• **What you have to do**
Your answer must consist of exactly the lines below, starting with the line with "match r with Ok" and going on through the line with "r (fun _ => k))", and nothing else.

* * *

(* ===== verification/Prelude.v ===== *)
(** * A verification development for the data-visualizer app

    The app edits a chart ("visualization") in a Redux store: the store
    holds the saved [visualization] and the edited copy [current], the ui
    state, a metadata cache, the user and transient flags; thunks load,
    rename, save and delete visualizations through the analytics API and
    the browser history; the menu bar and the dimension panels call them
    and validate a layout before it is shown.  Each file models one part as
    a shallow embedding of the JavaScript source and proves what that part
    promises.

    ** Files, in dependency order

    - [Prelude] (this file): the [result] type of a computation that may
      throw, its bind notation [x <- r ;; k] in [dv_scope], the judgement
      [raises_only] with the hint databases [dv] and [dv_rw], and the
      tactics [res_inv], [raises_step] and [decide_true].
    - [JsValue]: the JavaScript values the code handles ([jsval]: objects
      as association lists that keep key order, arrays, strings, numbers
      as [Z]), exceptions ([TypeError], [new Error(m)], thrown values),
      truthiness, [typeof], property access with [.] (throws on [null] and
      [undefined]) and [?.], object spread, iteration and [Array.find] and
      [map] with their exceptions.
    - [JsArray]: [indexOf], [splice] with its clamping of indices, and
      lodash's stable [sortBy], with lemmas relating them to [take],
      [drop], [filter] and permutations: [sortBy] sorts ([StronglySorted]
      of stdpp), a list without duplicates is sorted by [indexOf], and
      moving an element there and back restores an array.
    - [I18n]: [i18n.t]'s interpolation of [{{key}}] and [{{- key}}] (the
      translation catalogue is the identity).  [interpolate] recurses on
      fuel; [i18n_t] gives it the template's length, which is enough since
      every call consumes at least one character.
    - [Constants]: the constants the code imports from
      [@dhis2/analytics], [modules/chartTypes] and [modules/fields],
      modelled from the spec.
    - [LayoutValidation] ([modules/layoutValidation.js]): [errorLabels],
      the validity checks and the three chart-type validators, all on
      [jsval]; Module [Spec] gives typed layouts, their encoding and the
      ordered list of rules each chart type must satisfy.  Module [Facts]
      proves the refinement ([validateLayout_refines]: on every typed
      layout the validator returns or throws exactly what the rules say),
      that it raises nothing but a [TypeError] or a labelled [Error], that
      with unique dimension ids the period check agrees with the spec's
      "a valid period dimension on any axis", and the quirks: only the
      first dimension of an axis and the first period dimension are
      inspected, a missing [filters] is a [TypeError], the period message
      is the only thrown message that keeps a broken placeholder, and the
      year-over-year columns message names the wrong axis.
    - [AxisItems] ([adaptAxisItems], [actions/index.js]): the adapter of
      a loaded visualization's axes; it is idempotent, its output is
      described item by item, and it throws exactly on a truthy non-array
      or an array with a [null] or [undefined] element, always a
      [TypeError].
    - [Store] ([reducers/index.js], [reducers/user.js], the metadata
      reducer as [reducers/__tests__/metadata.js] expects it): the root
      reducer as a record of slices, [visualization] and [current] as
      references into a heap ([loc]) so that [===] is equality of
      locations.  The slice reducers outside [src] are modelled from the
      spec.  Theorems: the metadata merge laws, no action ever evicts a
      metadata entry, and the user slice is the last received user.
    - [History]: [history.push] and [history.replace] on a list of
      entries, modelled from the spec.
    - [Actions] ([actions/index.js]): a state and exception monad [M] over
      a [world] (heap, next free location, store, history, log of
      effects), with [dispatch], [getState], [navigate], [emit] for API
      calls and logging, and [await] of an API result given as an
      argument.  The library functions the thunks call form the class
      [Analytics], with the laws the proofs need in [AnalyticsLaws] and a
      model instance.  [clearAll] and the load, rename, save and delete
      thunks are written out call by call.  Module [ActionsFacts] gives a
      weakest-precondition calculus ([wp], [wp_err], the tactic [wp_run])
      and proves each thunk's effect on every branch: the rename keeps
      [visualization] and [current] one reference when they were, a load
      publishes one adapted object or the error kind, an adapter exception
      escapes the load uncaught, a save navigates with push or replace, a
      non-OK answer stalls with the loading flag set, a rejected save
      reports the generic error, an unnamed save is named ["Untitled
      <type> visualization, <date>"] with both values in full, a delete
      notifies and goes home.
    - [MenuBar] ([components/MenuBar/MenuBar.js]): [onOpen], [onNew], the
      dispatching handlers of [mapDispatchToProps] as computations of [M]
      (destructuring [{name, description}] throws on [null]), and the
      [onSave] prop gated on [getVisualizationState]; [mapStateToProps],
      the [getOn*] callbacks, the props [UnconnectedMenuBar] gives the
      file menu, and the connected [MenuBar] as their composition.  The
      connected menu passes [onSave] exactly when [current] is set and a
      different reference from [visualization]; a rename keeps that
      decision; a load withdraws it; the Save as callback's default
      [details = {}] covers [undefined] but not [null], which throws;
      re-opening the visualization shown replaces the history entry
      instead of adding one; [onError] shows the dashboard message for
      [E4030] and throws on a [null] error.
    - [SelectedItems] ([components/Dimensions/Dialogs/SelectedItems.js]):
      the component's state and each handler as a function from props and
      state to the callbacks it calls and the next state; [render] as the
      list of [Item] props it builds, for the connected component reading
      the store's metadata.  The list renders exactly when every item
      has metadata or shows the drag count, and throws a [TypeError]
      otherwise.  A multi-item
      drag is a permutation of the items, inserting the highlighted ones
      as one block in the order they have among the items; the adjusted
      destination stays in [0, drop index]; a stale highlighted id makes
      [splice(-1, 1)] drop the last item; a drop at the same index is
      ignored whatever the droppable; a single move is a permutation
      placing the dragged id at the destination, and the move back
      restores the items; a drag start ghosts the other highlighted items.
    - [DimensionItem] ([components/Dimensions/DimensionItem.js]): the hover
      flags, the handlers and the rendering decisions, the item on the page
      as a step function with an inductive [reachable]; the reachable
      states are exactly those where a clicked options button goes with
      the hover, only a toggle clears a clicked hover, and from every
      reachable state a fixed sequence of events (leave, deselect, toggle,
      reselect) brings the flags back to their initial value.
    - [Integration]: after [adaptAxisItems], an axis whose first dimension
      has no items passes [isAxisValid] exactly when that dimension is not
      one of [dx], [pe], [ou], [co].
    - [HideLegend] ([components/VisualizationOptions/Options/HideLegend.js]):
      the props the legend option passes to [CheckboxBaseOption].
    - [FontStylesTest] ([cypress/integration/options/fontStyles.cy.js]):
      the end-to-end test of the font style options as data: Module
      [FontStylesTest] writes the suite as a tree of [describe]/[it]
      blocks whose bodies are lists of the Cypress commands it calls (one
      constructor of [step] per imported helper), with [setFontStyleOptions]
      and the randomize helpers as functions of the random booleans.  The
      random draws of a run are the record [suite_draws]; the configuration
      defaults, tab names and [VIS_TYPE_COLUMN] are section variables.
      No property is stated about it: what the test checks depends on the
      browser helpers and the chart library, which are not modelled.

    ** What is not modelled

    The JSX markup, styles and React's rendering are not modelled; only the
    decisions the render functions take are.  Asynchrony is sequential:
    an API call's answer is an argument of the thunk, and a promise that is
    not awaited is modelled by where its exception goes.  The functions
    imported from outside [src] are parameters: the [Analytics] class,
    [toggler], [getErrorVariantByStatusCode] and the visualization types;
    [CheckboxBaseOption], which renders the legend option, is not modelled.
    In the Cypress test, what the helpers of [cypress/elements] and
    [cypress/utils] do in the browser is not modelled: the test is the
    sequence of their calls and the values it passes and expects. *)

From stdpp Require Import base gmap strings list.
From Stdlib Require Import String ZArith Lia.

(** ** Results: the value or the exception a JavaScript call produces *)

Inductive result (A E : Type) : Type :=
| Ok (a : A)
| Err (e : E).
Arguments Ok {A E} a.
Arguments Err {A E} e.

Definition rbind {A B E} (r : result A E) (f : A -> result B E) : result B E :=
  match r with
  | Ok a => f a
  | Err e => Err e
  end.

Definition rmap {A B E} (f : A -> B) (r : result A E) : result B E :=
  match r with
  | Ok a => Ok (f a)
  | Err e => Err e
  end.

Definition is_ok {A E} (r : result A E) : bool :=
  match r with Ok _ => true | Err _ => false end.

Declare Scope dv_scope.
Delimit Scope dv_scope with dv.
Notation "x <- r ;; k" := (rbind r (fun x => k))
  (at level 100, r at next level, right associativity) : dv_scope.
Notation "r ;;; k" := (rbind r (fun _ => k))
  (at level 100, right associativity) : dv_scope.
Notation "'throw' e" := (Err e) (at level 10, e at level 9) : dv_scope.
Open Scope dv_scope.

(** ** Generic lemmas on results *)

Lemma rbind_Ok_inv {A B E} (r : result A E) (f : A -> result B E) b :
  rbind r f = Ok b -> exists a, r = Ok a /\ f a = Ok b.
Proof. destruct r; simpl; [eauto | discriminate]. Qed.

Lemma rbind_Err_inv {A B E} (r : result A E) (f : A -> result B E) e :
  rbind r f = Err e -> r = Err e \/ exists a, r = Ok a /\ f a = Err e.
Proof. destruct r; simpl; [eauto | intros H; injection H as <-; auto]. Qed.

Lemma rbind_ok {A B E} (a : A) (f : A -> result B E) : rbind (Ok a) f = f a.
Proof. reflexivity. Qed.

Lemma rbind_err {A B E} (e : E) (f : A -> result B E) : rbind (Err e) f = Err e.
Proof. reflexivity. Qed.

Create HintDb dv discriminated.
Create Rewrite HintDb dv_rw.
#[export] Hint Rewrite @rbind_ok @rbind_err : dv_rw.

(** [res_inv] splits every hypothesis [rbind r f = Ok b] into the results it
    is made of, the way a reader follows the code's sequence of calls. *)
Ltac res_inv :=
  repeat match goal with
  | H : rbind ?r _ = Ok _ |- _ =>
      let a := fresh "a" in let Ha := fresh "Ha" in
      apply rbind_Ok_inv in H as (a & Ha & H)
  | H : Ok _ = Ok _ |- _ => injection H as H; subst
  | H : Err _ = Ok _ |- _ => discriminate H
  | H : Ok _ = Err _ |- _ => discriminate H
  end.

(** ** Generic lemmas on lists and strings used by several components *)

Lemma bool_decide_string_eq_refl (s : string) : bool_decide (s = s) = true.
Proof. by apply bool_decide_eq_true. Qed.
#[export] Hint Rewrite bool_decide_string_eq_refl : dv_rw.

(** ** Which exceptions a computation can raise *)

Definition raises_only {A E} (P : E -> Prop) (r : result A E) : Prop :=
  forall e, r = Err e -> P e.

Lemma raises_only_ok {A E} (P : E -> Prop) (a : A) : raises_only P (Ok a).
Proof. by intros e. Qed.

Lemma raises_only_err {A E} (P : E -> Prop) (e : E) : P e -> raises_only (A:=A) P (Err e).
Proof. intros He e' [= <-]. exact He. Qed.

Lemma raises_only_bind {A B E} (P : E -> Prop) (r : result A E) (f : A -> result B E) :
  raises_only P r -> (forall a, raises_only P (f a)) -> raises_only P (rbind r f).
Proof. intros Hr Hf e. destruct r as [a|e']; simpl; [exact (Hf a e) | intros [= ->]; by apply Hr]. Qed.

Lemma raises_only_if {A E} (P : E -> Prop) (b : bool) (r1 r2 : result A E) :
  raises_only P r1 -> raises_only P r2 -> raises_only P (if b then r1 else r2).
Proof. by destruct b. Qed.

Lemma raises_only_weaken {A E} (P Q : E -> Prop) (r : result A E) :
  (forall e, P e -> Q e) -> raises_only P r -> raises_only Q r.
Proof. intros HPQ HP e He. by apply HPQ, HP. Qed.

#[export] Hint Resolve raises_only_ok raises_only_bind raises_only_if : dv.

(** ** Strings *)

Lemma string_app_nil_r (s : string) : (s ++ "")%string = s.
Proof. induction s as [|c s IH]; [reflexivity | exact (f_equal (String c) IH)]. Qed.

(** ** [find] on a list whose keys are unique *)

Lemma find_eqb_NoDup {A} (f : A -> string) (l : list A) (k : string) (d : A) :
  NoDup (map f l) ->
  find (fun x => String.eqb (f x) k) l = Some d <-> d ∈ l /\ f d = k.
Proof.
  induction l as [|a l IH]; simpl; intros Hnd.
  { split; [discriminate | intros [Hin _]; by apply elem_of_nil in Hin]. }
  apply NoDup_cons in Hnd as [Hnotin Hnd].
  destruct (String.eqb_spec (f a) k) as [Hk|Hk].
  - split.
    + intros [= <-]. split; [apply elem_of_cons; by left | done].
    + intros [[->|Hin]%elem_of_cons Hd]; [done|].
      exfalso. apply Hnotin. subst k. rewrite <- Hd, list_elem_of_In.
      apply in_map. by apply list_elem_of_In.
  - rewrite IH by done. split.
    + intros [Hin Hd]. split; [apply elem_of_cons; by right | done].
    + intros [[->|Hin]%elem_of_cons Hd]; [done | by split].
Qed.

(** [raises_step] follows a computation through its binds and branches,
    leaving one goal per call whose exceptions are to be bounded. *)
Ltac raises_step :=
  match goal with
  | |- raises_only _ (rbind _ _) => apply raises_only_bind; [| intros ?]
  | |- raises_only _ (if _ then _ else _) => apply raises_only_if
  | |- raises_only _ (Ok _) => apply raises_only_ok
  | |- raises_only _ (Err _) => apply raises_only_err
  end.

Lemma Forall2_Forall_ex_r {A B} (P : A -> B -> Prop) (xs : list A) (ys : list B) :
  Forall2 P xs ys -> Forall (fun y => exists x, P x y) ys.
Proof. induction 1; constructor; eauto. Qed.

(** [decide_true] proves a decidable proposition on concrete data by
    evaluating its decision procedure. *)
Ltac decide_true := apply (bool_decide_unpack _); vm_compute; reflexivity.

* * *

• **Your solution**
  match r with Ok _ => true | Err _ => false end.

Declare Scope dv_scope.
Delimit Scope dv_scope with dv.
Notation "x <- r ;; k" := (rbind r (fun x => k))
  (at level 100, r at next level, right associativity) : dv_scope.
Notation "r ;;; k" := (rbind r (fun _ => k))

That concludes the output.